You have to wonder after what happened to another town not long ago, that the train personnel would have been more concious of safety.

*Fly sitting inside the cab of the Locomotive on Train 401.*.

*First engineer:* Yawn..been a heck of a day...I'm tired, let's leave it here and go into town for a few beers.
*Second backup engineer*: I'm really beat too..but shouldn't we apply the handbrakes on the first 10 cars to make sure it stays where it is parked?
*First engineer*: Naw, the air brakes will keep it from rolling, we'll just keep the diesel running and lock the doors to the cab.
*Second engineer*:Let me check with the dispatcher first then...to find out what are we carrying on this train.
*Dispatcher:* lots of this and that.... and looks like you got 13 cars of fuel oil...and oh yes, the directive is to park the train and 'tie down your
cargo"
*First engineer:* Tie down our cargo? That's not my job!...that should have been done by the loaders...I just drive the train!
*First engineer: * That doesn't sound like a dangerous cargo shipment to me, we should be ok to leave it here, just running with the air brakes applied..
besides I'm dead tired and don't feel like walking the 300 feet each way to apply the handbrakes which will take me about 4 minutes per car..
about half an hour while I could be in town for one last call.
*Second engineer*: Sounds good to me.. I'm too tired to apply those brakes too...


----------



## hystat (Jun 18, 2010)

What blows my mind: in 2015 there is not some a spring applied brake system that requests human input periodically if someone wants to keep it released with air pressure or other energy source. 

You would think by now, the default would be brakes applied.


----------



## carverman (Nov 8, 2010)

hystat said:


> What blows my mind: in 2015 there is not some a spring applied brake system that requests human input periodically if someone wants to keep it released with air pressure or other energy source.
> 
> You would think by now, the default would be brakes applied.


The ancient railway cars are from the last century. Each car has a hand wheel that turns something to apply the brake pads on the front set of wheels (bogey wheels) and that requires manual intervention to turn the wheel to apply the brakes, and then turn the wheel again to release the brakes before the train is moved.
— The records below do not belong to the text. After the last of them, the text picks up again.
Lemma py_get_field (kv : list (string * json)) (k : string) :
  py_get (JObj kv) k JNull = Ok (field k (JObj kv)).
Proof.
  unfold field, py_get. now destruct (lookup k kv).
Qed.

(** One entry either is looked at to the end, which leaves the dict that
    [insert_entry] gives, or raises and leaves the globals as they were. *)
Lemma expand_entry_cases (cp : json) (g : globals) :
  expand_entry cp g = (see_entry g cp, Ok tt)
  \/ exists e, expand_entry cp g = (g, Raise e).
Proof.
  destruct cp as [| | | | |kv];
    try (right; exists AttributeError; reflexivity).
  unfold expand_entry, see_entry, insert_entry, accepted, bind, lift.
  rewrite !py_get_field.
  destruct (py_in_strs (field "tty" (JObj kv)) drug_product_term_types);
    simpl; [|left; now rewrite with_dict_same].
  destruct (py_truthy (field "rxcui" (JObj kv)));
    simpl; [|left; now rewrite with_dict_same].
  unfold dict_contains.
  destruct (hashable (field "rxcui" (JObj kv)));
    simpl; [|right; now eexists].
  destruct (has_key (related_rxcui_dict g) (field "rxcui" (JObj kv)));
    simpl; left; [now rewrite with_dict_same | reflexivity].
Qed.

Lemma expand_entry_tracks (cp : json) :
  tracks see_entry (fun g => g) (expand_entry cp) [cp].
Proof.
  intros g. destruct (expand_entry_cases cp g) as [H|[e H]].
  - exists [cp], []. rewrite H. simpl. auto.
  - exists [], [cp]. rewrite H. simpl. repeat split; auto. discriminate.
Qed.

Lemma expand_group_tracks (group : json) :
  tracks see_entry (fun g => g) (expand_group group) (entries_of_group group).
Proof.
  intros g. unfold expand_group, entries_of_group.
  apply tracks_at_lift_bind. intros cps Hc. rewrite Hc.
  rewrite <- (flat_map_singleton (iter_or_nil cps)).
  apply tracks_for_in. apply expand_entry_tracks.
Qed.

Lemma expand_rxcui_tracks (o : service) (id : json) :
  tracks see_entry (fun g => g) (expand_rxcui o id) (entries_of_rxcui o id).
Proof.
  intros g. unfold expand_rxcui, entries_of_rxcui, groups_of_rxcui.
  apply tracks_at_lift_bind. intros a Ha. rewrite Ha.
  apply tracks_at_lift_bind. intros groups Hg. rewrite Hg.
  apply tracks_for_in. apply expand_group_tracks.
Qed.

Lemma expand_unfold (o : service) (initial : json) (g : globals) :
  expand o initial g = for_in initial (expand_rxcui o) (with_dict g []).
Proof.
  reflexivity.
Qed.

(** The dict Step 2 leaves is [insert_entry] folded over the entries it
    reached, from the empty dict; nothing else changes. *)
Lemma expand_spec (o : service) (initial : json) (g : globals) :
  exists seen rest,
    concept_entries o initial = seen ++ rest
    /\ fst (expand o initial g) = with_dict g (fold_left insert_entry seen [])
    /\ (snd (expand o initial g) = Ok tt -> rest = []).
Proof.
  destruct (tracks_for_in see_entry (fun g => g) initial (expand_rxcui o)
              (entries_of_rxcui o) (expand_rxcui_tracks o) (with_dict g []))
    as (seen & rest & E & P & R).
  exists seen, rest. split; [exact E|]. split.
  - rewrite expand_unfold, P, fold_see_entry. reflexivity.
  - rewrite expand_unfold. exact R.
Qed.

(** ** The dict as a function of the entries reached *)

Lemma find_app {A} (p : A -> bool) (l1 l2 : list A) :
  find p (l1 ++ l2)
  = match find p l1 with Some x => Some x | None => find p l2 end.
Proof.
  induction l1 as [|x l1 IH]; simpl; [reflexivity|].
  now destruct (p x).
Qed.

Lemma find_none_iff {A} (p : A -> bool) (l : list A) :
  (forall x, In x l -> p x = false) -> find p l = None.
Proof.
  induction l as [|x l IH]; simpl; intros H; [reflexivity|].
  rewrite (H x (or_introl eq_refl)). apply IH. intros y Hy. apply H. now right.
Qed.

Lemma has_key_app (d d' : pydict) (k : json) :
  has_key (d ++ d') k = has_key d k || has_key d' k.
Proof.
  apply existsb_app.
Qed.

Lemma has_key_false (d : pydict) (k : json) :
  has_key d k = false ->
  forall k' v, In (k', v) d -> py_key_eq k' k = false.
Proof.
  unfold has_key. intros H k' v Hin.
  destruct (py_key_eq k' k) eqn:E; [|reflexivity].
  assert (existsb (fun p => py_key_eq (fst p) k) d = true) as C.
  { apply existsb_exists. exists (k', v). auto. }
  congruence.
Qed.

Lemma has_key_true (d : pydict) (k : json) :
  has_key d k = true ->
  exists k' v, In (k', v) d /\ py_key_eq k' k = true.
Proof.
  unfold has_key. intros H. apply existsb_exists in H.
  destruct H as ([k' v] & Hin & He). eauto.
Qed.

Lemma keys_distinct_snoc (d : pydict) (k v : json) :
  keys_distinct (d ++ [(k, v)]) = keys_distinct d && negb (has_key d k).
Proof.
  induction d as [|[k0 v0] d IH]; simpl.
  - reflexivity.
  - rewrite IH, existsb_app. simpl. rewrite orb_false_r.
    destruct (existsb (fun p => py_key_eq k0 (fst p)) d),
      (keys_distinct d), (py_key_eq k0 k), (has_key d k); reflexivity.
Qed.

Lemma candidates_app (es es' : list json) :
  candidates (es ++ es') = candidates es ++ candidates es'.
Proof.
  apply filter_app.
Qed.

Lemma first_seen_app (es rest : list json) (id cp : json) :
  first_seen es id = Some cp -> first_seen (es ++ rest) id = Some cp.
Proof.
  unfold first_seen. intros H. now rewrite candidates_app, find_app, H.
Qed.

Lemma insert_entry_cases (d : pydict) (cp : json) :
  (insert_entry d cp = d ++ [(field "rxcui" cp, field "name" cp)]
   /\ candidates [cp] = [cp]
   /\ has_key d (field "rxcui" cp) = false)
  \/ (insert_entry d cp = d
      /\ (candidates [cp] = []
          \/ candidates [cp] = [cp] /\ has_key d (field "rxcui" cp) = true)).
Proof.
  unfold insert_entry, candidates. simpl.
  destruct (accepted cp && py_truthy (field "rxcui" cp)
            && hashable (field "rxcui" cp)); simpl; auto.
  destruct (has_key d (field "rxcui" cp)); simpl; auto.
Qed.

(** Every item of the dict is the first candidate entry with its key and
    carries that entry's name; every candidate's key is in the dict; no two
    keys are equal; every key is true and hashable. *)
Lemma expansion_invariant (es : list json) :
  let d := fold_left insert_entry es [] in
  (forall id name, In (id, name) d ->
     exists cp, first_seen es id = Some cp
                /\ field "rxcui" cp = id /\ field "name" cp = name)
  /\ (forall cp, In cp (candidates es) -> has_key d (field "rxcui" cp) = true)
  /\ keys_distinct d = true
  /\ (forall id name, In (id, name) d ->
        hashable id = true /\ py_truthy id = true).
Proof.
  induction es as [|cp es IH] using rev_ind; simpl.
  - repeat split; try contradiction; auto.
  - rewrite fold_left_app. simpl.
    set (d := fold_left insert_entry es []) in *.
    destruct IH as (Hfirst & Hcand & Hdist & Hkeys).
    assert (forall c, In c (candidates [cp]) ->
              hashable (field "rxcui" c) = true
              /\ py_truthy (field "rxcui" c) = true) as Hc.
    { intros c Hin. apply filter_In in Hin. destruct Hin as [_ Hin].
      apply andb_true_iff in Hin. destruct Hin as [Hin Hh].
      apply andb_true_iff in Hin. tauto. }
    destruct (insert_entry_cases d cp) as [(Ei & Ec & Hk)|(Ei & Hc')];
      rewrite Ei.
    + (* the entry enters the dict *)
      split; [|split; [|split]].
      * intros id name Hin. apply in_app_or in Hin.
        destruct Hin as [Hin|[Hin|[]]].
        -- destruct (Hfirst id name Hin) as (c & F & Hc1).
           exists c. split; [now apply first_seen_app | exact Hc1].
        -- inversion Hin; subst id name. exists cp. split; [|auto].
           unfold first_seen. rewrite candidates_app, find_app, Ec.
           rewrite find_none_iff.
           ++ simpl. rewrite py_key_eq_refl; [reflexivity|].
              apply Hc. rewrite Ec. now left.
           ++ intros c Hc0.
              destruct (py_key_eq (field "rxcui" c) (field "rxcui" cp))
                eqn:Eq; [|reflexivity].
              destruct (has_key_true _ _ (Hcand c Hc0)) as (k & v & Hkv & Ek).
              pose proof (has_key_false _ _ Hk k v Hkv) as Hf.
              rewrite (py_key_eq_trans _ _ _ Ek Eq) in Hf. discriminate.
      * intros c Hin. rewrite candidates_app in Hin. rewrite has_key_app.
        apply in_app_or in Hin. destruct Hin as [Hin|Hin].
        -- now rewrite (Hcand c Hin).
        -- rewrite Ec in Hin. destruct Hin as [<-|[]].
           unfold has_key at 2. simpl. rewrite py_key_eq_refl.
           ++ apply orb_true_r.
           ++ apply Hc. rewrite Ec. now left.
      * rewrite keys_distinct_snoc, Hdist, Hk. reflexivity.
      * intros id name Hin. apply in_app_or in Hin.
        destruct Hin as [Hin|[Hin|[]]]; [eauto|].
        inversion Hin; subst id name. apply Hc. rewrite Ec. now left.
    + (* the dict stays *)
      split; [|split; [|split]]; auto.
      * intros id name Hin. destruct (Hfirst id name Hin) as (c & F & Hc1).
        exists c. split; [now apply first_seen_app | exact Hc1].
      * intros c Hin. rewrite candidates_app in Hin.
        apply in_app_or in Hin. destruct Hin as [Hin|Hin]; [auto|].
        destruct Hc' as [En|[Ec Hk]]; rewrite ?En, ?Ec in Hin.
        -- contradiction.
        -- destruct Hin as [<-|[]]. exact Hk.
Qed.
If this incident occurred around midnight, (like the lac Megantic incident), the crew would be in the dark and would have to have flash lights and two people to apply the brakes for the first 10 cars at least. One to shine the light and the other to climb up and turn the wheel. Now if each car is 50-60 feet long or more..that's about 600 feet they would have to walk to the 10th car of the 47 car train. 

47 cars x 60 feet of length per car is at least 2820 ft (half mile) (or 854 metres..almost 1 kilometer long)..but they would only need to set the first 10 cars behind the locomotive.


----------



## Beaver101 (Nov 14, 2011)

^ Guess CP (and any other railway) hasn't learned anything yet from the Lac Megantic horrific accident and just making too much money... or until the stock(s) tanks.


----------



## carverman (Nov 8, 2010)

Beaver101 said:


> ^ Guess CP (and any other railway) hasn't learned anything yet from the Lac Megantic horrific accident and just making too much money... or until the stock(s) tanks.


They were very lucky in this incident but should be held accountable for giving out obscure instructions to the train crew. "Parkl the train and ensure loads are secure is not the same as 'apply hand brakes to first 10 cars and confirm back". 

However, there appears to be the beginning of strike action, so some things left out on purpose , (like work to rule with the teachers) can be the difference between just doing a mediocre job and doing a proper job.




> Investigators accuse the company and Superintendent Mark Jackson of *ordering a junior conductor and engineer to leave dozens of rail cars unattended without hand brakes applied, *according to search warrant documents, in violation of edicts from Transport Minister Lisa Raitt.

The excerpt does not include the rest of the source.